У вас вопросы и разговоры? Это после службы. У вас теоретические вопросы: о вере, о жизни, о других религиях, о смысле Писания? Это я всем расскажу в следующий раз (дата называется). Приготовлюсь и расскажу, потому что вы не одна такая. У всех эти же вопросы.
Вот и все. И что же тогда остается для исповеди? То, что единственно нужно. Покаяние. «Каешься?» – «Каюсь». Звучит разрешительная молитва. Иди, молись усердно и приступай к Чаше (если допущен) с верою и страхом Божиим. Даже и сама исповедь должна быть взрослой. Знаете, чем детские исповеди от взрослых отличаются? Дети всегда истории рассказывают. Иначе просто не могут. «Мы утром проснулись, и я побила братика. А братик пошел к маме жаловаться, а та побила меня. А потом я обиделась и сказала, что причащаться не буду. А потом…» Продолжение следует. Или: «Вот мы вчера на уроке смеялись над Петей, а потом мне было стыдно. Я просила прощения, но Петя меня не простил. А потом… А Петя… А еще потом…» В общем, только записывай материал для детских книжек или зови Чуковского. А что взрослый?

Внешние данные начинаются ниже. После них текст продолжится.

(* ===== verification/TcpSpec.v ===== *)
(** * Properties of TcpConnection

    The stream of a connection is what the kernel accepted followed by what
    the output buffer holds.  The poller is any poller that meets the
    contract of module [PollerSpec]. *)

From S2P Require Import Prelude Buffer Channel PollerSpec EventLoop TcpConnection.
From S2P Require Import EpollPoller InetAddress.

Section Tcp.
Context {P E K U : Type} `{!Poller conn_callback P} `{!PollerContract conn_callback P}.
Context `{!Eventfd E} `{!Socket K} `{!SocketLaws K}.
Abbreviation W := (world P E K U).
Abbreviation out w := (output_buffer_ (w_conn w)).

(** ** The channel of a connection *)

(** The channel is registered, and watched exactly when it has events. *)
Record chan_ok (w : W) (ch : Channel conn_callback) : Prop := {
  co_inv : net_inv (net_ (w_loop w));
  co_store : store_ (net_ (w_loop w)) !! channel_ (w_conn w) = Some ch;
  co_fd : 0 <= fd_ ch;
  co_registered : channels_ (base (poller_ (net_ (w_loop w)))) !! fd_ ch = Some (channel_ (w_conn w));
  co_thread : owner_loop_ (base (poller_ (net_ (w_loop w)))) = thread_id_ (w_loop w);
  co_events : 0 <= events_ ch < 8;
  co_watched : forall e c, watches (net_ (w_loop w)) (fd_ ch) e c <->
    c = channel_ (w_conn w) /\ e = events_ ch /\ e <> 0
}.

Lemma the_channel_ok w ch : chan_ok w ch -> the_channel w = Ok ch.
Proof. intros H. unfold the_channel, deref. by rewrite (co_store w ch H). Qed.

(** Only the net, the thread and the channel's address matter. *)
Lemma chan_ok_ext w w' ch :
  chan_ok w ch -> net_ (w_loop w') = net_ (w_loop w) ->
  thread_id_ (w_loop w') = thread_id_ (w_loop w) ->
  channel_ (w_conn w') = channel_ (w_conn w) -> chan_ok w' ch.
Proof. intros [] Hn Ht Hc. split; rewrite ?Hn, ?Ht, ?Hc; done. Qed.

Lemma chan_ok_unique w ch ch' : chan_ok w ch -> chan_ok w ch' -> ch = ch'.
Proof. intros [_ H _ _ _ _ _] [_ H' _ _ _ _ _]. congruence. Qed.

Lemma on_channel_ok w ch f e :
  chan_ok w ch -> f (events_ ch) = e -> 0 <= e < 8 -> e <> 0 \/ events_ ch <> 0 ->
  exists l ch', on_channel (change_events f) (thread_id_ (w_loop w)) w = Ok (with_loop l w) /\
    chan_ok (with_loop l w) ch' /\ events_ ch' = e /\
    fd_ ch' = fd_ ch /\ thread_id_ l = thread_id_ (w_loop w).
Proof.
  intros [H1 H2 H3 H4 H5 H6 H7] Hf He Hne.
  destruct (update_contract _ _ _ _ net_contract (net_ (w_loop w)) (channel_ (w_conn w)) ch f e)
    as (n' & G1 & G2 & G3 & G4 & G5); [done..|lia| |].
  { right. split; [done|]. destruct Hne; [by left|]. right. by apply H7. }
  destruct (same_channels_lookup _ _ (channel_ (w_conn w)) (set_events ch e) G4) as (i & Hi).
  { apply lookup_insert_eq. }
  exists (set_net n' (w_loop w)), (set_index (set_events ch e) i).
  split; [|split; [|done]].
  - unfold on_channel. rewrite <- H5, G1. done.
  - split; simpl; rewrite ?G3; simpl; try done.
    + apply lookup_insert_eq.
    + intros e' c'. rewrite G5. rewrite decide_True by done. rewrite H4. naive_solver.
Qed.

(** ** Events as bits *)

Lemma lor_write e : 0 <= e < 8 -> 0 <= Z.lor e kWriteEvent < 8 /\ Z.lor e kWriteEvent <> 0 /\
  has (Z.lor e kWriteEvent) kWriteEvent = true.
Proof.
  intros H. assert (e = 0 \/ e = 1 \/ e = 2 \/ e = 3 \/ e = 4 \/ e = 5 \/ e = 6 \/ e = 7) as Hc by lia.
  destruct Hc as [->|[->|[->|[->|[->|[->|[->| ->]]]]]]]; vm_compute; intuition discriminate.
Qed.

Lemma land_write e : 0 <= e < 8 -> has e kWriteEvent = true ->
  0 <= Z.land e (Z.lnot kWriteEvent) < 8 /\ e <> 0 /\
  has (Z.land e (Z.lnot kWriteEvent)) kWriteEvent = false.
Proof.
  intros H. assert (e = 0 \/ e = 1 \/ e = 2 \/ e = 3 \/ e = 4 \/ e = 5 \/ e = 6 \/ e = 7) as Hc by lia.
  destruct Hc as [->|[->|[->|[->|[->|[->|[->| ->]]]]]]]; vm_compute; intuition discriminate.
Qed.

(** ** The invariant of a connection *)

(** The channel waits for writability exactly while there is output; the
    write side is only shut down when there is none, and a connection that is
    disconnecting is either still writing or shut down. *)
Record conn_ok (w : W) (ch : Channel conn_callback) : Prop := {
  ck_chan : chan_ok w ch;
  ck_out : buf_wf (out w);
  ck_reader : kCheapPrepend <= reader_index_ (out w);
  ck_writing : IsWriting ch = true <-> content (out w) <> [];
  ck_closed : sk_closed (w_sock w) = true -> content (out w) = [];
  ck_done : state_ (w_conn w) = kDisconnecting -> content (out w) = [] ->
    sk_closed (w_sock w) = true
}.

(** The bytes of the stream. *)
Definition stream (w : W) : bytes := sk_sent (w_sock w) ++ content (out w).

Lemma ReadableBytes_content b : buf_wf b -> ReadableBytes b = zlen (content b).
Proof. intros. rewrite zlen_content by done. by autorewrite with buffer. Qed.

Lemma zlen_nil (l : bytes) : zlen l = 0 <-> l = [].
Proof. destruct l; simpl; split; try done; lia. Qed.

(** ** Sending *)

(** The last statement of [SendInLoop]: what was not written is saved. *)
Definition save_rest (tid : Z) (data : bytes) (nwrote remaining : Z) (w : W) : result W :=
  let oldLen := ReadableBytes (out w) in
  let w := if (high_watermark_ (w_conn w) <=? u64 (oldLen + remaining))
              && (oldLen <? high_watermark_ (w_conn w)) && high_watermark_callback_ (w_conn w)
           then queue tid (FHighWatermark (u64 (oldLen + remaining))) w else w in
  d ← read_bytes data nwrote remaining;
  output ← Append (out w) d;
  let w := with_conn (set_output (w_conn w) output) w in
  ch ← the_channel w;
  if negb (IsWriting ch) then on_channel EnableWriting tid w else Ok w.

Lemma QueueInLoop_keeps tid f (l : EventLoop conn_callback P E functor) :
  net_ (QueueInLoop tid f l) = net_ l /\ thread_id_ (QueueInLoop tid f l) = thread_id_ l.
Proof. unfold QueueInLoop, wakeup_if_needed. by destruct (_ || _). Qed.

(** What a call of [SendInLoop] leaves alone. *)
Record sent_like (w w' : W) (kept : bytes) (len : Z) : Prop := {
  sl_stream : stream w' = stream w ++ kept;
  sl_state : state_ (w_conn w') = state_ (w_conn w);
  sl_thread : thread_id_ (w_loop w') = thread_id_ (w_loop w);
  sl_writer : writer_index_ (out w') <= writer_index_ (out w) + len;
  sl_reading : reading_ (w_conn w') = reading_ (w_conn w)
}.

Lemma IsWriting_flag (ch : Channel conn_callback) : IsWriting ch = has (events_ ch) kWriteEvent.
Proof. reflexivity. Qed.

Lemma save_rest_ok w ch data nwrote :
  let remaining := zlen data - nwrote in
  let d := drop (Z.to_nat nwrote) data in
  chan_ok w ch -> buf_wf (out w) -> kCheapPrepend <= reader_index_ (out w) ->
  0 <= nwrote -> 0 < remaining -> remaining < 2 ^ 31 ->
  writer_index_ (out w) + remaining <= max_size -> sk_closed (w_sock w) = false ->
  exists w' ch', save_rest (thread_id_ (w_loop w)) data nwrote remaining w = Ok w' /\
    conn_ok w' ch' /\ sent_like w w' d remaining.
Proof.
  intros remaining d Hch Hwf Hsz Hn Hr Hr2 Hmax Hcl. unfold save_rest.
  set (b := (_ <=? _) && _ && _).
  set (w1 := if b then _ else w).
  assert (Hw1 : chan_ok w1 ch /\ w_conn w1 = w_conn w /\ w_sock w1 = w_sock w /\
    thread_id_ (w_loop w1) = thread_id_ (w_loop w)).
  { unfold w1. destruct b; [|done]. pose proof (QueueInLoop_keeps (thread_id_ (w_loop w))
      (FHighWatermark (u64 (ReadableBytes (out w) + remaining))) (w_loop w)) as [G1 G2].
    split; [|done]. by apply (chan_ok_ext w). }
  clearbody w1 b. destruct Hw1 as (Hch1 & Hc1 & Hs1 & Ht1).
  rewrite Hc1, <- Ht1. rewrite read_bytes_Ok by lia. rewrite bind_Ok.
  assert (take (Z.to_nat remaining) (drop (Z.to_nat nwrote) data) = d) as ->.
  { apply firstn_all2. unfold d. rewrite length_drop. lia. }
  assert (zlen d = remaining) as Hd by (unfold d; rewrite length_drop; lia).
  destruct (Append_spec (out w) d) as (output & -> & [A1 A2 A3 A4 A5 A6]); [done|lia|lia|].
  rewrite bind_Ok. set (w2 := with_conn (set_output (w_conn w) output) w1).
  assert (chan_ok w2 ch) as Hch2.
  { apply (chan_ok_ext w1); try done. unfold w2. simpl. by rewrite Hc1. }
  rewrite (the_channel_ok w2 ch Hch2), bind_Ok.
  assert (Hne : content output <> []).
  { rewrite A2. intros [_ En]%app_eq_nil. rewrite En in Hd. simpl in Hd. lia. }
  assert (Hsent : forall l, thread_id_ l = thread_id_ (w_loop w1) ->
    sent_like w (with_loop l w2) d remaining).
  { intros l Hl. split; simpl; rewrite ?Hl, ?Ht1; try done; try lia.
    unfold stream. simpl. by rewrite Hs1, A2, app_assoc. }
  assert (Hok : forall l ch', chan_ok (with_loop l w2) ch' -> IsWriting ch' = true ->
    conn_ok (with_loop l w2) ch').
  { intros l ch' Hl Hw. split; simpl; try done; try lia.
    - by rewrite Hs1, Hcl. }
  destruct (IsWriting ch) eqn:Ew; cbn [negb].
  - exists w2, ch. split; [done|].
    change (conn_ok (with_loop (w_loop w1) w2) ch /\ sent_like w (with_loop (w_loop w1) w2) d remaining).
    split; [|by apply Hsent]. apply Hok; [|done]. by apply (chan_ok_ext w2).
  - destruct (on_channel_ok w2 ch (fun e => Z.lor e kWriteEvent) (Z.lor (events_ ch) kWriteEvent) Hch2)
      as (l & ch' & G1 & G2 & G3 & G4 & G5); [done|apply lor_write, Hch2|left; apply lor_write, Hch2|].
    exists (with_loop l w2), ch'. split; [exact G1|]. split; [|by apply Hsent].
    apply Hok; [done|]. rewrite IsWriting_flag, G3. apply lor_write, Hch2.
Qed.

Lemma not_writing w ch : conn_ok w ch ->
  negb (IsWriting ch) && (ReadableBytes (out w) =? 0) = negb (IsWriting ch) /\
  (IsWriting ch = false -> content (out w) = []).
Proof.
  intros [_ Hwf _ Hw _ _].
  assert (IsWriting ch = false -> content (out w) = []) as Hc.
  { intros Ef. destruct (content (out w)) eqn:Ec; [done|]. rewrite (proj2 Hw) in Ef; done. }
  split; [|done]. destruct (IsWriting ch); [done|]. simpl.
  rewrite ReadableBytes_content, Hc by done. done.
Qed.

(** When the kernel refuses a message for good: nothing is pending and the
    peer is gone, or the connection is closed. *)
Definition refused (w : W) (data : bytes) : Prop :=
  state_ (w_conn w) = kDisconnected \/
  (content (out w) = [] /\ exists e, fst (sk_write (w_sock w) data) = WriteError e /\
     (e = EPIPE \/ e = ECONNRESET)).

(** [refused] as a test. *)
Definition is_refused (w : W) (data : bytes) : bool :=
  bool_decide (state_ (w_conn w) = kDisconnected) ||
  (bool_decide (content (out w) = []) &&
   match fst (sk_write (w_sock w) data) with
   | WriteError e => (e =? EPIPE) || (e =? ECONNRESET)
   | Wrote _ => false
   end).

Lemma is_refused_spec w data : is_refused w data = true <-> refused w data.
Proof.
  unfold is_refused, refused. rewrite orb_true_iff, andb_true_iff, !bool_decide_eq_true. f_equiv. f_equiv. split.
  - destruct (fst (sk_write (w_sock w) data)) as [e|n]; [|done]. intros H. exists e. split; [done|lia].
  - intros (e & -> & H). lia.
Qed.

(** What the call may have come to. *)
Definition sent_or_refused (w : W) (data : bytes) (r : result W) : Prop :=
  exists w' ch' kept, r = Ok w' /\ conn_ok w' ch' /\ sent_like w w' kept (zlen data) /\
    (refused w data /\ kept = [] \/ ~ refused w data /\ kept = data).

(** Output is pending, or the kernel took nothing for now: all is saved. *)
Lemma save_all_ok w k ch data :
  conn_ok w ch -> zlen data < 2 ^ 31 -> writer_index_ (out w) + zlen data <= max_size ->
  state_ (w_conn w) <> kDisconnected -> sk_closed k = false -> sk_sent k = sk_sent (w_sock w) ->
  conn_ok (with_sock k w) ch -> ~ refused w data ->
  sent_or_refused w data
    (if 0 <? zlen data then save_rest (thread_id_ (w_loop w)) data 0 (zlen data) (with_sock k w)
     else Ok (with_sock k w)).
Proof.
  intros Hok Hlen Hmax Hst Hncl Hs Hok' Hnr. destruct (Z.ltb_spec 0 (zlen data)).
  - destruct (save_rest_ok (with_sock k w) ch data 0) as (w' & ch' & G1 & G2 & G3); simpl; try done; try lia; try apply Hok'.
    rewrite Z.sub_0_r in G1, G3. exists w', ch', data. split; [exact G1|]. split; [done|].
    split; [|by right]. destruct G3 as [S1 S2 S3 S4 S5]. split; try done.
    rewrite S1. unfold stream. simpl. by rewrite Hs.
  - exists (with_sock k w), ch, []. split; [done|]. split; [done|]. split.
    + split; simpl; try done; try lia. unfold stream. simpl. by rewrite Hs, app_nil_r.
    + right. split; [done|]. symmetry. apply zlen_nil. lia.
Qed.

(** The kernel took a part, perhaps all. *)
Lemma wrote_ok w ch data nw k :
  conn_ok w ch -> zlen data < 2 ^ 31 -> writer_index_ (out w) + zlen data <= max_size ->
  state_ (w_conn w) <> kDisconnected -> IsWriting ch = false -> sk_write (w_sock w) data = (Wrote nw, k) ->
  let tid := thread_id_ (w_loop w) in
  let w1 := if (u64 (zlen data - nw) =? 0) && write_complete_callback_ (w_conn w)
            then queue tid FWriteComplete (with_sock k w) else with_sock k w in
  sent_or_refused w data
    (if 0 <? u64 (zlen data - nw) then save_rest tid data nw (u64 (zlen data - nw)) w1 else Ok w1).
Proof.
  intros Hok Hlen Hmax Hst Ew Ek. pose proof Hok as [Hch Hwf Hsz Hw Hcl Hdn].
  destruct (not_writing w ch Hok) as [_ Hempty]. specialize (Hempty Ew).
  destruct (write_accepts _ _ _ _ Ek) as (Hn & Hs & Hc).
  assert (sk_closed (w_sock w) = false) as Hncl.
  { destruct (sk_closed (w_sock w)) eqn:Ecl; [|done].
    pose proof (write_closed (w_sock w) data Ecl) as He. by rewrite Ek in He. }
  assert (~ refused w data) as Hnr.
  { intros [?|(_ & e' & He' & _)]; [done|]. by rewrite Ek in He'. }
  rewrite uwrap_small by lia. cbn zeta. set (b := (_ =? 0) && _). set (w1 := if b then queue _ _ _ else _).
  assert (Hw1 : chan_ok w1 ch /\ w_conn w1 = w_conn w /\ w_sock w1 = k /\
    thread_id_ (w_loop w1) = thread_id_ (w_loop w)).
  { unfold w1. destruct b; [|split; [by apply (chan_ok_ext w)|done]].
    pose proof (QueueInLoop_keeps (thread_id_ (w_loop w)) FWriteComplete (w_loop w)) as [G1 G2].
    split; [|done]. by apply (chan_ok_ext w). }
  clearbody w1 b. destruct Hw1 as (Hch1 & Hc1 & Hs1 & Ht1).
  destruct (Z.ltb_spec 0 (zlen data - nw)).
  - destruct (save_rest_ok w1 ch data nw) as (w' & ch' & G1 & G2 & G3);
      rewrite ?Hc1, ?Hs1; try done; try lia; [by rewrite Hc|].
    rewrite <- Ht1. exists w', ch', data. split; [exact G1|]. split; [done|]. split; [|by right].
    destruct G3 as [S1 S2 S3 S4 S5]. rewrite Hc1 in *. split; try done; try lia.
    rewrite S1. unfold stream. rewrite Hs1, Hc1, Hs, Hempty, !app_nil_r, <- app_assoc.
    by rewrite take_drop.
  - exists w1, ch, data. split; [done|]. split; [|split; [|by right]].
    + split; rewrite ?Hc1, ?Hs1, ?Hc; done.
    + split; rewrite ?Hc1; try done; try lia. unfold stream.
      rewrite Hs1, Hc1, Hs, Hempty, !app_nil_r. by rewrite firstn_all2 by lia.
Qed.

Взрослый без всяких историй способен назвать грех по имени. Он говорит: лень, раздражительность, похоть, обжорство… Без историй. Историй не надо. Иначе получится детский формат со взрослыми гадостями. Типа: «Я шел по улице. А впереди шла барышня. Ну, такая, понимаете? А я с женой в ссоре. А у нее кофточка… А еще сумочка… А она обернулась… Короче, я подумал сначала про это, потом про то, потом она мне ночью приснилась… Понимаете?» Здесь не надо звать Чуковского. Здесь других звать надо. Но лучше не звать, а изменить стиль. Взрослым так, с подробностями и по-детски, исповедоваться нельзя. Назвал грех и плачь. Этого хватит. Наши же чада церковные сплошь и рядом горазды истории про себя рассказывать, как дети малые. Только детского в этих историях уже нет ничего. И нужно этих мемуаристов и сказочников останавливать. Называй грех по имени! Кайся! Берись за исправление! Все!
Мы качественно улучшим нашу церковную жизнь, если прекратим беседы на исповеди, а перенесем их за скобки исповеди. Не отменим беседы, а перенесем. Ибо беседовать надо. Мы также улучшим и облегчим жизнь себе и людям Божьим, если общие проблемы паствы будем раскрывать не каждому отдельно, когда исповедник носом уткнулся в Евангелие, а с амвона. Для этого нужно кое-что проанализировать, кое-что прочесть или самому написать. А после рассказать людям. Они голодные. Они съедят. Им надо. Тогда от исповеди останется только то, чем она быть должна, – покаяние, слезы и разрешительная молитва.
Надеюсь, что, если бы славные старцы, принимавшие исстрадавшихся богомольцев в советские годы на исповедь плюс проповедь, плюс урок Закона Божия с наставлением, прочли эти строки, они бы согласились со сказанным. Очень надеюсь. Ведь времена поменялись.